Долго лежал, не открывая глаз, не двигаясь, точно покойник в гробу; наконец посмотрел на Анну в упор и спросил:
— Где пропадала, подол трепала, чертова девка? На гульбище, небось?
— Да, — потупилась Анна, краснея; лгать не умела. — Один только разок прошлась…
Весеннее гулянье в Летнем саду, куда изредка езжала Анна тайком от Фотия, называл он сатанинским гульбищем.
— Женишка не подцепила ли? Много их нынче там, по весне-то, кобелей бесстыжих, военных да штатских, за вашей сестрой, сукою, задравши хвосты, бегает.
— Ну что вы, батюшка! У меня и в мыслях нет, сами знаете…
— Знаю, что знаю. А ты бы хоть то рассудила, что уже не молода и красоты не имеешь плотской; то богатства токмо ради женихи-то подманивают, а денежки вытрясут — и поминай, как звали.
Поднял ногу из гроба, и с привычной ловкостью Анна стащила с нее смазной, подбитый гвоздями мужичий сапог.
— Ох, мозоли, мозолюшки! Ноют что-то, верно, к дождичку, — кряхтел он, подымая другую ногу.
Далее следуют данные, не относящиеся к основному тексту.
Lemma digits_value_bound max acc s v : (0 <= acc <= max)%Z -> digits_value max acc s = Some v -> (0 <= v <= max)%Z.
Proof.
  revert acc. induction s as [|c s IH]; intros acc Ha; simpl; [by intros [= <-]|].
  destruct (is_digit c) eqn:Hc; [|done]. destruct (Z.ltb_spec max (acc * 10 + (Z.of_N (N_of_ascii c) - 48))); [done|].
  apply IH. split; [|lia]. unfold is_digit, ascii_in in Hc. apply andb_true_iff in Hc as [Hc%N.leb_le _]. lia.
Qed.

Lemma parse_uint_bound max s v : (0 <= max)%Z -> parse_uint max s = Some v -> (0 <= v <= max)%Z.
Proof.
  intros Hm. unfold parse_uint. destruct s as [|c s]; [done|].
  destruct (Ascii.eqb c "+"); [destruct s; [done|]|]; by apply digits_value_bound.
Qed.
На светлых перчатках у Анны — второпях не успела их снять — от смазных голенищ остались пятна дегтя.
— Думаешь, не знаю, девонька, что у тебя на уме? — усмехнулся вдруг Фотий язвительно: — знаю, голубушка, все вижу насквозь; вот, мол, какая особа, миллионщица, Орлова-Чесменского дочь, графиня светлейшая, ручки изволит марать о сапоги мужичьи поганые! А только мне на графство твое наплевать и на миллионы тоже. Тридцать миллионов — тридцать сребреников — цена крови. Знаешь, чья кровь? Грех отца знаешь? Ну, чего молчишь? Говори, знаешь?
— Знаю, — прошептала Анна, бледнея и опуская голову.